A final uncontested point about McCarthy was his sympathy for the little guy and common touch in personal dealings. Stories of his befriending elevator operators, clerks, secretaries, and plain everyday people on the sidewalk are legion, recounted by his critics as well as his admirers (when such existed). One of the more amazing but well-supported tales along these lines is that, during a break in his legislative duties, he worked as a common laborer on a North Dakota wheat farm whose proprietor had no idea he was hiring a member of the U.S. Senate.6
Such attitudes were reflected in McCarthy’s official as well as in his personal conduct—in ways that even his liberal critics, if pushed hard enough, might recognize as valid. In his young political days, he had been at least nominally a New Deal Democrat, and even when he switched to the Republican Party was viewed as a “progressive”—all this in keeping with the fluid Wisconsin political scene in the age of the La Follettes. McCarthy’s Senate involvements with the issues of low-cost housing and the Malmedy investigation (the latter, contrary to some treatments, a leftward cause célèbre)7 were in keeping with this background. He was also a strong supporter of antidiscrimination measures, and though often called an “isolationist”—no novelty in Wisconsin—his views and voting record in the Senate were anything but.
Even when McCarthy took his place among more conservative members of the Senate, these early tendencies persisted. Hardly a “progressive” in any accepted meaning of the term, he was first, last, and always a populist in his political leanings. This was indeed the essence of his battle with the State Department and White House, big media outlets, and the establishment in general. Though now portrayed as a public menace and execrated enemy of the people, McCarthy viewed himself, and was viewed by his supporters, as a champion of the average guy against the big elites, self-styled sophisticates, and comfortable interests who usually ran things in the Capital City in whatever way they wanted.
Consistent with such views, McCarthy didn’t fit in very well with the Washington social scene or its upscale customs. He remained a steak-and-potatoes guy whose idea of a good time was an all-night pokerfest, a day at the track, or a backwoods hunting party. He had no concern about the clothes he wore, where he dined or when, or material possessions for their own sake. The flipside of all this was that he was improvident with money and often had to borrow, but would as gladly lend to others, seldom worrying about repayment. He was down home, grassroots, and blue collar all the way, which of course equated to “vulgarian” at The New Yorker. Had he been from the South and not Wisconsin, he would have been called a “good ol’ boy” and relished the description.
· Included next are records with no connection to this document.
(** The transaction that puts the job, with the writes of other kinds around
    it. *)
Lemma own_step_enqueue fs n kind payload l1 l2 w :
  FJob ∉ fs → FJobSeq ∉ fs → Forall (op_in fs) (l1 ++ l2) →
  job_inv w → w_rev w < max_i64 → 1 ≤ n ≤ counter (w_st w) → unused w (OwnKey (jobKey n)) →
  own_step job_protocol {[OwnKey (jobKey n)]} ∅ w
    (applied w (l1 ++ OpPut (jobKey n) (DJob (pending_job n kind payload)) :: l2)).
Proof.
  intros Hj Hs Hops Hi Hmax Hn Hun. apply Forall_app in Hops as [Hl1 Hl2].
  set (o := OpPut _ _). set (w' := applied w (l1 ++ o :: l2)).
  assert (in_i64 n) as Hni by (eapply counter_in_i64; [done|lia]).
  assert (w_map w !! jobKey n = None) as Hnone by (apply Hun; by left).
  assert (∀ k, key_family k = Some FJob ∨ k = jobSeqKey →
    w_map w' !! k = (apply_op (w_rev w + 1) o (w_map w)).1 !! k ∨
    w_map w' !! k = w_map w !! k ∧ k ≠ jobKey n) as Hk.
  { intros k Hk. assert (¬ key_in fs k) as Hnot.
    { unfold key_in. destruct Hk as [-> | ->]; [done|]. unfold key_family. by rewrite class_jobSeqKey. }
    unfold w'. rewrite applied_map, apply_ops_app, apply_ops_cons.
    rewrite (apply_ops_outside fs _ l2) by done. destruct (decide (jobKey n = k)) as [<-|?].
    - left. simpl. rewrite !lookup_insert_eq. by rewrite (apply_ops_outside fs _ l1) by done.
    - right. simpl. rewrite lookup_insert_ne by done. by rewrite (apply_ops_outside fs _ l1). }
  apply own_step_job; [done| |set_solver|set_solver|].
  - apply job_step_rows; [done|by apply any_env_applied|..]; fold w'.
    + destruct (Hk jobSeqKey) as [->|[-> _]]; [by right| |done]. simpl.
      rewrite lookup_insert_ne; [done|key_neq].
    + intros k Hf. destruct (Hk k) as [Heq|[? _]]; [by left| |by left].
      destruct (decide (k = jobKey n)) as [->|?].
      * right. exists n. split_and!; [done|done| |done]. unfold job_row.
        rewrite Heq, Hnone. simpl. rewrite lookup_insert_eq. simpl. by apply jl_enqueue.
      * left. rewrite Heq. simpl. by rewrite lookup_insert_ne.
  - intros m Hm Hnot Hmn.
    destruct (Hk (jobKey m)) as [->|[-> _]]; [left; apply family_jobKey| |done]. simpl.
    rewrite lookup_insert_ne; [done|]. intros E. rewrite E in Hnot. set_solver.
Qed.

Section EnqueueTxn.
Context (fs : list family) (Hj : FJob ∉ fs) (Hs : FJobSeq ∉ fs).
Context (n : Z) (kind : string) (payload : bytes) (ops l1 l2 : list op).
Context (Hops : ops = l1 ++ OpPut (jobKey n) (DJob (pending_job n kind payload)) :: l2).
Context (Hin : Forall (op_in fs) (l1 ++ l2)).

Lemma own_step_enqueue_reaches w w1 :
  1 ≤ n ≤ counter (w_st w) → reaches job_protocol {[OwnKey (jobKey n)]} w w1 → w_rev w1 < max_i64 →
  own_step job_protocol {[OwnKey (jobKey n)]} ∅ w1 (applied w1 ops).
Proof.
  intros Hn Hw1 Hmax. pose proof (reaches_settled _ _ _ _ Hw1) as Hset.
  apply (counter_settled _ _ _ n) in Hset; [|lia]. destruct Hw1 as (_ & Hi & Hun).
  rewrite Hops. eapply own_step_enqueue; [exact Hj|exact Hs|done|done|done|lia|]. apply Hun. set_solver.
Qed.

Lemma wp_enqueue_txn conds (Q : result err txn_reply → gset resource → world → Prop) w :
  1 ≤ n ≤ counter (w_st w) → (∀ r O w', O ⊆ {[OwnKey (jobKey n)]} → Q r O w') →
  wp job_protocol (raw_txn conds ops []) {[OwnKey (jobKey n)]} Q w.
Proof.
  intros Hn HQ. apply (wp_raw_txn job_protocol); [by auto|by auto|]. intros w1 Hw1 _ _ Hmax.
  exists ∅. split; [by eapply own_step_enqueue_reaches|]. split; intros; apply HQ; set_solver.
Qed.

Lemma wp_enqueue_txn_get conds k (Q : result err txn_reply → gset resource → world → Prop) w :
  1 ≤ n ≤ counter (w_st w) → (∀ r O w', O ⊆ {[OwnKey (jobKey n)]} → Q r O w') →
  wp job_protocol (raw_txn conds ops [OpGet k]) {[OwnKey (jobKey n)]} Q w.
Proof.
  intros Hn HQ. apply (wp_raw_txn_get job_protocol); [auto|auto|]. intros w1 Hw1 _ _ Hmax.
  exists ∅. split; [by eapply own_step_enqueue_reaches|]. split; intros; apply HQ; set_solver.
Qed.
End EnqueueTxn.
End JobProtocol.
(* ===== verification/TaskProps.v ===== *)
(** * Enqueue and cancel

    An enqueue writes the task, its job and its idempotency entry in one
    transaction; enqueues under one idempotency key agree on one task; a cancel
    never takes a job that a worker has claimed. *)

From S2P Require Import Prelude Models Etcd Prog Keys Client Rules Footprint Instances.
From S2P Require Import Jobs JobFence Tasks Footprints.
Local Open Scope Z_scope.

Section TaskProps.
Context `{Etcd, !EtcdLaws, !Libs, !LibsLaws}.

(** ** Allocation of the job *)

Lemma enqueueJobOp_writes args : writes [FJobSeq] (enqueueJobOp args).
Proof.
  unfold enqueueJobOp. apply writes_bindM.
  - unfold nextJobSeq, nextSeq. generalize 64%nat as n. intros n.
    induction n as [|n IH]; cbn [nextSeq_loop]; [done|]. apply writes_bindM; [|intros []; [done|apply IH]].
    unfold nextSeq_round. writes_solve.
  - writes_solve.
Qed.

Definition job_put (args : JobArgs) (p : Z * op) : Prop :=
  ∃ payload, p.2 = OpPut (jobKey p.1) (DJob (pending_job p.1 (ja_Kind args) payload)).

Lemma enqueueJobOp_returns args : returns (on_ok (job_put args)) (enqueueJobOp args).
Proof.
  unfold enqueueJobOp. apply returns_bindM, returns_any. intros seq. apply returns_bindM, returns_any.
  intros payload. apply returns_bindM. unfold Marshal, capValue. case_match; simpl; [done|].
  by exists payload.
Qed.

(** ** One transaction *)

(** The idempotency descriptor an enqueue acts on. *)
Definition descriptor (params : CreateTaskParams) : option string :=
  match ctp_IdempotencyUserID params, ctp_IdempotencyKey params with
  | Some user, Some key => Some (idempotencyTaskIndexKey user key)
  | _, _ => None
  end.

(** The index entry under [k] names the task and the hash. *)
Definition names (k : string) (id : uuid) (hash : bytes) (st : estate) : Prop :=
  ∃ t, e_val <$> es_map st !! k =
    Some (DIdempotencyTaskIndex {| iti_TaskID := id; iti_RequestHash := hash; iti_ExpiresAt := t |}).

(** The step creates the task, its job and its index entries. *)
Definition enqueues (params : CreateTaskParams) (args : JobArgs) (st st' : estate) : Prop :=
  ∃ seq payload t,
    e_val <$> es_map st' !! taskKey (ctp_ID params) = Some (DTask (taskFromParams params seq t)) ∧
    e_val <$> es_map st' !! jobKey seq = Some (DJob (pending_job seq (ja_Kind args) payload)) ∧
    (∀ k, descriptor params = Some k →
       es_map st !! k = None ∧ names k (ctp_ID params) (ctp_IdempotencyHash params) st') ∧
    ∀ k, k ≠ taskKey (ctp_ID params) → k ≠ jobKey seq → descriptor params ≠ Some k →
      ¬ key_in [FTaskCreatedBy] k → es_map st' !! k = es_map st !! k.

(** The step only moves the counter. *)
Definition allocates (st st' : estate) : Prop :=
  ∀ k, ¬ key_in [FJobSeq] k → es_map st' !! k = es_map st !! k.

(** The index entry an enqueue adds. *)
Definition index_entry (params : CreateTaskParams) (t : Z) : idempotencyTaskIndex :=
  {| iti_TaskID := ctp_ID params; iti_RequestHash := ctp_IdempotencyHash params;
     iti_ExpiresAt := t + idempotencyTaskIndexTTL |}.
Definition index_puts (params : CreateTaskParams) (t : Z) : list op :=
  match descriptor params with
  | Some k => [OpPut k (DIdempotencyTaskIndex (index_entry params t))]
  | None => []
  end.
Predictably, McCarthy’s aversion to Washington power politics as usual wasn’t helpful in the close-knit fraternity of the U.S. Senate and undoubtedly contributed to his later downfall. He was never part of the Senate club that controlled assignments, made the big decisions, and steered the flow of legislation; he showed little deference to its members, and they returned the favor. He went his own way, at his own pace, pursuing subjects that concerned him, and if this put him crossways with the graybeards of the chamber that didn’t seem to bother him unduly. He was a maverick from the start and would still be a maverick at the finish.
On the other hand, when McCarthy became the head of his own committee, he was by the testimony of the record and of those who served with him a fair and skillful chairman, correct in dealings with his colleagues and, unless pushed to the very limit, patient with the gavel. This of course is about as different from the standard image as can possibly be imagined. It will accordingly be addressed again, but is briefly mentioned here to round out the picture of McCarthy as a living personality, rather than the deranged and villainous creature of the Herblock drawings and word pictures of Rovere.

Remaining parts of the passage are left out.